Serological tests for leptospirosis (IgM) [18] , HIV-1/HIV-2 [19] , hepatitis A (anti-HAV IgM), hepatitis B (HBsAg), hepatitis C (anti-HCV), and hepatitis D (total anti-HDV), were based on commercial kits from Diasorin (Italy) and Bioeasy (Korea), following the manufacturers' instructions.

Statistical Analysis

Demographics, clinical and laboratorial characteristics from the group of patients co-infected with dengue and malaria vivax were compared to the group of patients mono-infected with dengue and the group of patients mono-infected with malaria vivax. The association between categorical variables and the risk of co-infection (as the outcome variable) was performed by means of univariable logistic regression with the presentation of the odds ratios and 95% confidence intervals. The 95% confidence intervals (95% CI) are presented. Means and standard deviation (SD) of continuous variables with normal distributions were compared using the Student's T test; those variables with non-normal distribution (as assessed by the Kolmogorov-Smirnov test) were described using median and interquartile range (IQR) and compared using the Kruskal-Wallis test. All the analyses were performed using Stata v.11 (College Station, Texas, USA) [20] .

From 2009 to 2011, 1,578 patients with acute febrile syndrome were hospitalized at the FMT-HVD. Among them, 176 (11.1%, 95% CI 9.6–12.7%) had vivax malaria mono-infection (Group A), 584 (37%, 95% CI 34.6–39.4%) had dengue fever mono-infection (Group B) and 44 (2.8%, 95% CI 2.0–3.6%) were co-infected with malaria and dengue (Group C). The prevalence of co-infected patients was 20% among patients with malaria and 7% among those with dengue ( Figure 1 ).

Gray boxes represent patients included in the analyses; Dashed boxes represent patients excluded.

As shown in Table 1 , the characteristics across the groups are homogenous. It is important to highlight though that fewer children and pregnant women were included in the co-infected group.

Tables 2 and ​ and3 3 compare clinical and laboratorial data between Group C and Groups A and B. Patients with the co-infection had a higher chance of presenting severe disease (OR 4.71, 95% CI: 2.37–9.34) according to WHO's criteria than those mono-infected with dengue ( Table 2 ). Conversely, those with malaria mono-infection had less frequently severe disease than co-infected patients, but this was not statistically significant.

Compared to P. vivax mono-infected patients, the increased odds of deep bleeding in co-infected patients (OR 12.5, 95% CI: 4.7–33.3) was statistically significant (p<0.001), although platelet count was not different ( Tables 2 and ​ and3). 3 ). When compared with dengue mono-infected patients, co-infected patients had a higher chance of presenting deep bleeding (OR 3.5, 95% CI: 1.8–6.8). Conversely, superficial bleeding was more frequent among dengue mono-infected patients. The overall bleeding, however, was more frequent on co-infected patients, despite significant reduction in platelet counts ( Tables 2 and ​ and3 3 ).

Regarding hepatic injury, co-infected patients had a higher chance of having hepatomegaly and clinical jaundice compared to those with malaria mono-infection, although this was not statistically significant ( Table 2 ), despite significant increase in bilirubin levels ( Table 3 ). When compared to dengue mono-infected patients, co-infected patients had a higher chance of presenting hepatomegaly (OR 35.28, 95% CI: 13.4–92.6) and jaundice (OR 138.5, 95% CI: 37.8–507.7), which was paralleled by significantly increased in bilirubin and AST levels ( Tables 2 and ​ and3 3 ).

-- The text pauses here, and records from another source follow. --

(** * ipv6-ddns-cloudflare: the address prober, the record client and the
      debounce state machine of [main.go], embedded and verified.

    The embedding follows [main.go] function by function.  Calls into Go's
    standard library ([net], [net/http], [time], [yaml]) are the boundary of
    the program: their results are inputs of the model ([IfaceLookup],
    [HttpOutcome], [ConfigFile]) and their effects are recorded in a trace.

    Time is not modelled: a scheduled timer may fire at any moment, and a
    poll may happen at any moment.  There are two readings of the process.
    In [step] and [run] a poll and the function run by a timer are each
    handled to their end before the next event: the serialised reading, on
    which the statements about one handler and about serial scenarios rest.
    [main.go] takes no lock, and the function run by a timer waits for the
    provider while the main goroutine goes on polling: [istep] and [irun] cut
    the callback at that wait, and [stabilityCallback_split] shows that
    the two halves, run one after the other, are the callback of [step]. *)

From Stdlib Require Import ZArith NArith Lia Ascii String DecimalString.

From Stdlib.Strings Require Import Byte.

From stdpp Require Import base list strings.

Local Open Scope string_scope.
(** C9 (as the code has it).  Take two refresh calls presenting the same
    token, on a store whose ids are unique, with draws that are fresh and
    differ from each other.  When the second call reads after the first has
    committed its rotation, it finds the record revoked, fails with "Refresh
    token reuse detected" and revokes the session.  When each call reads
    before either commits, nothing excludes the second: both calls return a
    new secret; the commit of the second stamps the record over the stamp of
    the first; the successors of both are stored, unrevoked, so the session
    has at least two unrevoked tokens; the session is not revoked and no
    security event is recorded.  A commit that meets the store it read is
    the commit of [refresh_access_token]. *)
Theorem overlapping_refreshes_both_rotate
    w tok rd_a nt_a nid_a now_a rd_b nt_b nid_b now_b s tr :
  session_ids_unique (db w) ->
  token_ids_unique (db w) ->
  refresh_reads w tok rd_a now_a = Some (s, tr) ->
  refresh_reads w tok rd_b now_b = Some (s, tr) ->
  token_insertable (db w) (successor s nt_a nid_a now_a) = true ->
  token_insertable (db w) (successor s nt_b nid_b now_b) = true ->
  nid_b <> nid_a ->
  hash_token nt_b <> hash_token nt_a ->
  (refresh_access_token w tok rd_a nt_a nid_a now_a
   = (Return (rotated_session s rd_a now_a, nt_a),
      rotated_world w s tr rd_a nt_a nid_a now_a)
   /\ rotation_commit w s tr rd_a nt_a nid_a now_a
      = (Return nt_a, rotated_world w s tr rd_a nt_a nid_a now_a)
   /\ fst (refresh_access_token (rotated_world w s tr rd_a nt_a nid_a now_a)
             tok rd_b nt_b nid_b now_b)
      = Raise TokenReuseDetected
   /\ exists s',
        stored (snd (refresh_access_token (rotated_world w s tr rd_a nt_a nid_a now_a)
                       tok rd_b nt_b nid_b now_b)) (SessionModel.id s) = Some s'
        /\ SessionModel.revoked_at s' = Some now_b)
  /\ exists w2,
       overlapped w tok (rd_a, nt_a, nid_a, now_a) (rd_b, nt_b, nid_b, now_b)
       = Some (Return nt_a, Return nt_b, w2)
       /\ (exists tr', find_token (refresh_tokens (db w2)) (hash_token tok) = Some tr'
                       /\ RefreshToken.revoked_at tr' = Some now_b)
       /\ In (successor s nt_a nid_a now_a) (refresh_tokens (db w2))
       /\ In (successor s nt_b nid_b now_b) (refresh_tokens (db w2))
       /\ (2 <= unrevoked_count (SessionModel.id s) (db w2))%nat
       /\ (exists s2, stored w2 (SessionModel.id s) = Some s2
                      /\ SessionModel.revoked_at s2 = None)
       /\ security_events (db w2) = security_events (db w).
Proof.
  intros Hu Ht Ha Hb Hia Hib Hnid Hhash.
  destruct (refresh_reads_inv _ _ _ _ _ _ Ha) as (Hf & Hla & Hr & Htr & Hea & Hka).
  destruct (refresh_reads_inv _ _ _ _ _ _ Hb) as (_ & Hlb & _ & _ & Heb & Hkb).
  pose proof (load_row_stored _ _ _ _ Hla) as Hs.
  pose proof (find_session_id _ _ _ Hs) as Hid.
  pose proof (find_token_In _ _ _ Hf) as Hin.
  rewrite <- Hid in Hs.
  set (w1 := rotated_world w s tr rd_a nt_a nid_a now_a).
  assert (Ea : refresh_access_token w tok rd_a nt_a nid_a now_a
               = (Return (rotated_session s rd_a now_a, nt_a), w1))
    by (rewrite (refresh_reads_rotates _ _ _ _ _ _ _ _ Ha), Hia; reflexivity).
  assert (Ca : rotation_commit w s tr rd_a nt_a nid_a now_a = (Return nt_a, w1))
    by (rewrite rotation_commit_same_store, Hia by assumption; reflexivity).
  (* what the first commit leaves *)
  assert (Hf1 : find_token (refresh_tokens (db w1)) (hash_token tok)
                = Some (consumed tr nid_a now_a)).
  { unfold w1, rotated_world. cbn [db refresh_tokens]. apply find_token_app.
    apply (find_token_update _ _ tr); [exact Hf | reflexivity |].
    simpl. eapply find_token_hash, Hf. }
  assert (Hs1 : stored w1 (SessionModel.id s) = Some (rotated_session s rd_a now_a)).
  { unfold w1, rotated_world, stored. cbn [db sessions].
    rewrite <- (rotated_session_id s rd_a now_a).
    apply (find_update_same _ _ s). rewrite rotated_session_id. exact Hs. }
  assert (Hi1 : token_insertable (db w1) (successor s nt_b nid_b now_b) = true)
    by (apply token_insertable_after_rotation; assumption).
  split.
  - split; [exact Ea|]. split; [exact Ca|].
    assert (Hl1 : fst (load_session w1 (RefreshToken.session_id tr) now_b)
                  = Row (Some (rotated_session s rd_a now_a))).
    { rewrite load_session_eq in *. cbn [fst] in *.
      change (redis w1) with (redis w).
      destruct (cache_get (redis w) _ now_b) as [j|];
        [destruct (json_truthy j); [discriminate|]|];
        rewrite <- Hid, Hs1; reflexivity. }
    assert (E : refresh_access_token w1 tok rd_b nt_b nid_b now_b
                = (Raise TokenReuseDetected,
                   log_security_event
                     (revoke_session w1 (rotated_session s rd_a now_a) now_b)
                     (SessionModel.user_id (rotated_session s rd_a now_a))
                     (Some (SessionModel.id (rotated_session s rd_a now_a)))
                     "token_reuse_detected" rd_b now_b)).
    { apply (refresh_reuse w1 tok rd_b nt_b nid_b now_b (consumed tr nid_a now_a));
        [exact Hf1 | exact Hl1 | | discriminate].
      unfold rotated_session. rewrite update_context_revoked_at. exact Hr. }
    rewrite E. cbn [fst snd]. split; [reflexivity|].
    exists (SessionModel.set_revoked_at (Some now_b) (rotated_session s rd_a now_a)).
    split; [|reflexivity].
    rewrite stored_log_security_event, <- (rotated_session_id s rd_a now_a).
    apply (stored_revoke_session w1 _ (rotated_session s rd_a now_a)).
    rewrite rotated_session_id. exact Hs1.
  - (* both calls have read [w] *)
    assert (Hnid_a : RefreshToken.id tr <> nid_a)
      by (apply (token_insertable_In _ _ _ Hia Hin)).
    eexists. split.
    { unfold overlapped. rewrite Ha, Hb, Ca. cbn [fst snd].
      unfold rotation_commit. cbv zeta.
      rewrite (has_session_stored _ _ _ Hs1).
      assert (has_token (db w1) (RefreshToken.id tr) = true) as ->.
      { apply (has_token_In (db w1) (consumed tr nid_a now_a)).
        eapply find_token_In, Hf1. }
      rewrite !orb_true_r. cbn [andb]. rewrite Hi1. reflexivity. }
    cbn [snd db refresh_tokens sessions security_events].
    set (fB := fun r => if String.eqb (RefreshToken.id r) (RefreshToken.id tr)
                        then flush_token tr (consumed tr nid_b now_b) r else r).
    assert (HfB : forall r, RefreshToken.token_hash (fB r) = RefreshToken.token_hash r).
    { intros r. unfold fB. destruct (String.eqb _ _); [|reflexivity].
      unfold flush_token. cbn. apply written_untouched. }
    assert (Hsucc : fB (successor s nt_a nid_a now_a) = successor s nt_a nid_a now_a).
    { unfold fB. cbn [successor RefreshToken.id].
      assert (String.eqb nid_a (RefreshToken.id tr) = false) as ->
        by (apply String.eqb_neq; congruence).
      reflexivity. }
    assert (Htok1 : refresh_tokens (db w1)
                    = (update_token (consumed tr nid_a now_a) (refresh_tokens (db w))
                       ++ [successor s nt_a nid_a now_a])%list) by reflexivity.
    split.
    { exists (fB (consumed tr nid_a now_a)). split.
      - apply find_token_app. rewrite (find_token_map fB) by exact HfB.
        rewrite Hf1. reflexivity.
      - unfold fB. cbn [consumed RefreshToken.set_replaced_by RefreshToken.set_revoked_at
                        RefreshToken.id].
        rewrite String.eqb_refl. unfold flush_token. cbn. rewrite Htr. reflexivity. }
    split.
    { apply in_or_app. left. rewrite Htok1, map_app. apply in_or_app. right.
      cbn [map]. rewrite Hsucc. left. reflexivity. }
    split; [apply in_or_app; right; left; reflexivity|].
    split.
    { unfold unrevoked_count. cbn [db refresh_tokens].
      rewrite Htok1, map_app, !List.filter_app, !length_app. cbn [map].
      rewrite Hsucc.
      assert (Hun : forall nt nid now,
                unrevoked (SessionModel.id s) (successor s nt nid now) = true).
      { intros. unfold unrevoked, successor. cbn. rewrite String.eqb_refl. reflexivity. }
      cbn [List.filter]. rewrite !Hun. cbn [length]. lia. }
    split; [|reflexivity].
    set (gB := fun r => if String.eqb (SessionModel.id r) (SessionModel.id s)
                        then flush_session s (rotated_session s rd_b now_b) r else r).
    assert (HgB : forall r, SessionModel.id (gB r) = SessionModel.id r).
    { intros r. unfold gB. destruct (String.eqb _ _); [|reflexivity].
      unfold flush_session. cbn. rewrite rotated_session_id. apply written_untouched. }
    exists (gB (rotated_session s rd_a now_a)). split.
    + unfold stored. cbn [db sessions]. rewrite (find_session_map gB) by exact HgB.
      unfold stored in Hs1. rewrite Hs1. reflexivity.
    + unfold gB. rewrite rotated_session_id, String.eqb_refl.
      unfold flush_session. cbn [SessionModel.revoked_at].
      unfold rotated_session. rewrite !update_context_revoked_at.
      cbn [SessionModel.revoked_at SessionModel.set_risk_score
           SessionModel.set_last_seen_at].
      rewrite written_untouched. exact Hr.
Qed.

End SessionManager.

(** * Concrete runs *)

Example sha256_abc :
  hash_token "abc" = "ba7816bf8f01cfea414140de5dae2223b00361a396177a9cb410ff61f20015ad".
Proof. vm_compute. reflexivity. Qed.

Example sha256_two_blocks :
  hash_token "aaaaaaaaaaaaaaaaaaaaaaaaaaaaaaaaaaaaaaaaaaaaaaaaaaaaaaaaaaaaaaaaaaaaaa"
  = "6bd5e5034855a11241f0dee8fc72850ffd9955b28347a86428b5fa19119f6ad0".
Proof. vm_compute. reflexivity. Qed.

Example sha256_empty :
  hash_token "" = "e3b0c44298fc1c149afbf4c8996fb92427ae41e4649b934ca495991b7852b855".
Proof. vm_compute. reflexivity. Qed.

Example create_example_world :
  create_session default_settings linux_firefox empty_world 7 home_request
    "s-1" "t-1" "secret-1" 0
  = (Return (example_session, "secret-1"), example_world).
Proof. vm_compute. reflexivity. Qed.

(** A login without a User-Agent header: the key is present with value
    [None], and [parse_user_agent] raises. *)
Example create_without_user_agent :
  create_session default_settings linux_firefox empty_world 7
    (list_to_map [("ip", PyStr "198.51.100.7"); ("user_agent", PyNone);
                  ("device_id", PyNone); ("client_id", PyStr "web")])
    "s-1" "t-1" "secret-1" 0
  = (Raise AttributeError, empty_world).
Proof. vm_compute. reflexivity. Qed.

(** The scenario of the specification, as the code runs it: the same request
    leaves the score at 0; a new device id adds 40; the stored device id is
    not replaced, so the next request from the new device with a new client id
    is scored 40 + 30 and the total of 110 revokes the session. *)
Example scenario_scores :
  option_map SessionModel.risk_score
    (stored (run default_settings linux_firefox example_world
               [(Authenticate "s-1" home_request, seconds 10)]) "s-1") = Some 0
  /\ option_map SessionModel.risk_score
       (stored (run default_settings linux_firefox example_world
                  [(Authenticate "s-1" home_request, seconds 10);
                   (Authenticate "s-1" new_device_request, seconds 20)]) "s-1") = Some 40
  /\ fst (authenticate_request default_settings
            (run default_settings linux_firefox example_world
               [(Authenticate "s-1" home_request, seconds 10);
                (Authenticate "s-1" new_device_request, seconds 20)])
            "s-1" takeover_request (seconds 30)) = Raise ReauthRequired
  /\ fst (authenticate_request default_settings
            (run default_settings linux_firefox example_world
               [(Authenticate "s-1" home_request, seconds 10);
                (Authenticate "s-1" new_device_request, seconds 20);
                (Authenticate "s-1" takeover_request, seconds 30)])
            "s-1" home_request (seconds 40)) = Raise SessionInvalid.
Proof. vm_compute. repeat split. Qed.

Co-infected patients also had prolonged fever when compared to dengue mono-infected patients. Finally, other dengue warning signs [2] , such as abdominal pain and vomiting, as well as dyspnea, were significantly more frequent among co-infected patients. Noteworthy, all four co-infected pregnant women had severe disease.

The predominant dengue serotypes in the co-infected group were DENV 2 and DENV 4, both with nine patients (33.3%). These serotypes were the most common among the dengue mono-infection group, 127 (49.6%) and 80 (31.2%), respectively.

No patient required hospitalization in the intensive care unit, and fatality rate was zero in our casuistic.

In an endemic area of dengue fever and vivax malaria, we found a high prevalence of the co-infection, mainly among those with malaria. In Brazil, a prospective study performed in 2009 on 132 patients with vivax malaria found 11 co-infected and the prevalence was 8.3% [10] . During a dengue outbreak in India, the prevalence of co-infection was 5.8% among all cases of fever (77 of 546) [12] . In the French Guiana, the prevalence of co-infection was 7.1% (17 of 238) among patients with dengue [11] , which is similar to our results. In Pakistan, however, the prevalence found was as high as 23.2% [21] . Thus, the prevalence of co-infection may fluctuate, depending on local endemicity. In these studies, the prevalence was estimated on hospitalized patients, therefore it could not be extrapolated to the community-based level.

In our study, being co-infected resulted in a much higher chance of presenting deep bleeding as compared to both groups of mono-infected patients, suggesting a possible synergistic pathogenic mechanism, which could be related to both capillary fragility and coagulation disorders, but not the low platelet count. Bleeding is reported as an infrequent finding in malaria, despite common platelet depletion [22] , [23] . Conversely, bleeding is the most feared complication of dengue fever, where in addition to platelet depletion, virus-induced endothelial and liver injury concur to the risk of coagulopathy [24] , [25] , [26] . In our casuistic, although bleeding was more frequent among co-infected patients, it was also frequent among mono-infected patients in both groups.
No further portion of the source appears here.